For at least two decades, the "value premium" – the hallowed expectation that value stocks beat growth stocks – has been a mainstay of financial theory. But the value premium has failed to show up in recent years and disappointed investors are pulling billions of dollars from once irreproachable value managers.

So have we seen the last of the value premium?

The argument between growth and value investors, one of the oldest in finance, can be reduced to one question: What is a better bet, high growth stocks or low valuation stocks?

No, you can’t have both, but thanks for asking.

In the dark decades before the widespread availability of market data and the computing power to process it, that debate raged without a victor. But by the mid-1990s a consensus emerged: value trumps growth. Not always, but most of the time, and value’s win percentage climbs as the investment period grows.

If you had looked two decades ago at data compiled by finance researchers Eugene Fama and Ken French, you would have seen that the cheapest 30 percent of U.S. stocks by price-to- book had returned 13.7 percent annually to investors from July 1926 to December 1995, whereas the most expensive 30 percent of U.S. stocks had returned 9.6 percent over the same period. You would have also seen that the cheapest stocks had beaten the most expensive stocks 91 percent of the time over rolling 10-year periods.

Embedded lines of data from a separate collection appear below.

(* ===== verification/Herder.v ===== *)
(** * The herder

    [herder/PendingEnvelopes.cpp] and what [herder/HerderImpl.cpp] does with envelopes,
    transaction sets, closed ledgers and the next ledger, with [ItemFetcher::recv].  An
    envelope is handed to SCP when everything it refers to is there; until then it is
    fetched.

    SCP is called with an envelope or a value to nominate and calls back ([SCPDriver]):
    which calls it makes is an answer of [HerderEnv], any list of [Callback]s, and so are the
    answers of the ledger manager and of the overlay.  The answers may depend on the state of
    the herder and on all that has happened ([hTrace]).  A callback that externalizes a
    value closes a ledger, and that hands SCP more envelopes: [processUpTo] takes the number
    of nested pops that are left, and [processSCPQueueUpToIndex] gives it one more than there
    are envelopes to pop, which is enough ([HerderTheorems.v]).

    Timers are the delays or arguments they were set with.  SQL ([saveSCPHistory], the state
    [persistSCPState] writes) is outside, but for what is read of the caches on the way; what
    it throws, and the assertion of [LedgerCloseData], are among the answers of
    [lmExternalize].  [getContentsHash] sorts the set it is asked of in place; the herder does
    not look at the order of a set in its cache, which is the one it came in. *)

From Stdlib Require Import ZArith Lia String.
From stdpp Require Import sorting.
From stdpp Require Import base tactics gmap option list.
From S2P Require Import Prelude ScpTypes Balance LocalNode SlotState Ballot Nomination Slot.
From S2P Require Import LruCache Floodgate ItemFetcher TxSet HerderValues TxQueue.

Open Scope Z_scope.

Inductive StellarMessage := SCP_MESSAGE (envelope : SCPEnvelope) | TRANSACTION (tx : Transaction).

(** The closures in the queue of the [io_service]. *)
Inductive Closure := CStopTxSets (slotIndex : Z) | CStopQSets (slotIndex : Z).

(** What has happened, the last first. *)
Inductive HerderEvent :=
| EvRecv (e : SCPEnvelope)
| EvRefused (e : SCPEnvelope)
| EvReady (e : SCPEnvelope)
| EvToSCP (e : SCPEnvelope)
| EvErased (slotIndex : Z)
| EvStopped (slotIndex : Z)
| EvStopNomination (slotIndex : Z)
| EvPurgeSlots (slotIndex : Z)
| EvNominate (slotIndex : Z) (value previous : Value).
(* ===== verification/HerderInv.v ===== *)
(** * The invariant of the herder

    Where an envelope is, what it waits for and what SCP has been given of it, and that every
    function of [Herder.v] keeps it; and that nothing is left behind: an envelope that is being
    fetched and of which everything is there has been refused or is on its way to SCP. *)

From Stdlib Require Import ZArith Lia String.
From stdpp Require Import sorting.
From stdpp Require Import base tactics gmap option list.
From S2P Require Import Prelude ScpTypes LocalNode SlotState Ballot Nomination Slot Balance LruCache Floodgate.
From S2P Require Import ItemFetcher TxSet HerderValues TxQueue Herder HerderTermination.

Open Scope Z_scope.

Definition countEv (ev : HerderEvent) (tr : list HerderEvent) : nat := length (filter (fun x => x = ev) tr).
Definition countIn (e : SCPEnvelope) (l : list SCPEnvelope) : nat := length (filter (fun x => x = e) l).

Lemma countEv_cons ev x tr : countEv ev (x :: tr) = ((if decide (x = ev) then 1 else 0) + countEv ev tr)%nat.
Proof. unfold countEv. rewrite filter_cons. by case_decide. Qed.

Lemma countEv_pos ev tr : (0 < countEv ev tr)%nat <-> ev ∈ tr.
Proof.
  induction tr as [|x tr IH]; [split; [unfold countEv; simpl; lia|by intros ?%elem_of_nil]|].
  rewrite countEv_cons, elem_of_cons. case_decide; subst; [split; [by left|lia]|]. simpl. rewrite IH. naive_solver.
Qed.

Lemma countIn_app e l l' : countIn e (l ++ l') = (countIn e l + countIn e l')%nat.
Proof. unfold countIn. by rewrite filter_app, length_app. Qed.

Lemma countIn_one e x : countIn e [x] = if decide (x = e) then 1%nat else 0%nat.
Proof. unfold countIn. rewrite filter_cons, filter_nil. by case_decide. Qed.

Lemma countIn_zero e l : e ∉ l -> countIn e l = 0%nat.
Proof.
  intros He. unfold countIn. induction l as [|x l IH]; [done|]. apply not_elem_of_cons in He as [? ?].
  rewrite filter_cons, decide_False by done. by apply IH.
Qed.

Lemma countIn_nodup e l : NoDup l -> (countIn e l <= 1)%nat.
Proof.
  induction 1 as [|x l Hx Hl IH]; [unfold countIn; simpl; lia|]. change (x :: l) with ([x] ++ l).
  rewrite countIn_app, countIn_one. case_decide; [subst; rewrite (countIn_zero e l) by done; lia|lia].
Qed.

Section inv.
Context `{ValueExterns}.

(** ** What an envelope refers to *)

Definition qsetOf (e : SCPEnvelope) : Hash := getCompanionQuorumSetHashFromStatement (statement e).
Definition valuesOf (e : SCPEnvelope) : list Value := slot_getStatementValues (statement e).
Definition readable (e : SCPEnvelope) : Prop := forall v, v ∈ valuesOf e -> is_Some (decodeValue v).
Definition needsTxSet (e : SCPEnvelope) (h : Hash) : Prop := exists v b, v ∈ valuesOf e /\ decodeValue v = Some b /\ txSetHash b = h.

Definition knowsQSet (s : Herder) (h : Hash) : Prop := lru_exists h (mQsetCache s) = true.
Definition knowsTxSet (s : Herder) (h : Hash) : Prop := lru_exists h (mTxSetCache s) = true.

(** Everything the envelope refers to is there. *)
Definition fullyFetched (s : Herder) (e : SCPEnvelope) : Prop :=
  knowsQSet s (qsetOf e) /\ readable e /\ forall h, needsTxSet e h -> knowsTxSet s h.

You might then have wondered whether value’s best days were in the history books. Surely investors would begin to chase previously unloved value stocks and thereby diminish the valuation gap between value and growth – which, of course, had been the very source of value’s edge over growth.

Well, something funny happened on the way to value’s coronation – investors went on an epic growth binge, shunning value stocks in favor of fast growing Internet and technology companies. The S&P 500 Growth Index beat the S&P 500 Value Index for four consecutive years from 1996 to 1999, a margin of 12.9 percent annually in favor of growth during the period.

Investor’s abandonment of value in favor of growth from 1996 to 1999 only served to widen the valuation gap between value and growth.

One way to measure this valuation gap is to calculate the spread in earnings yield between value and growth. The average spread in earnings yield between S&P 500 Value and S&P 500 Growth has been 1.4 percent since 1998, with a standard deviation of 0.7 percent (calculated using five-year trailing average earnings from inception of the data). In 1999, that spread had climbed to 3 percent, implying that value was exceedingly cheap relative to growth at the time.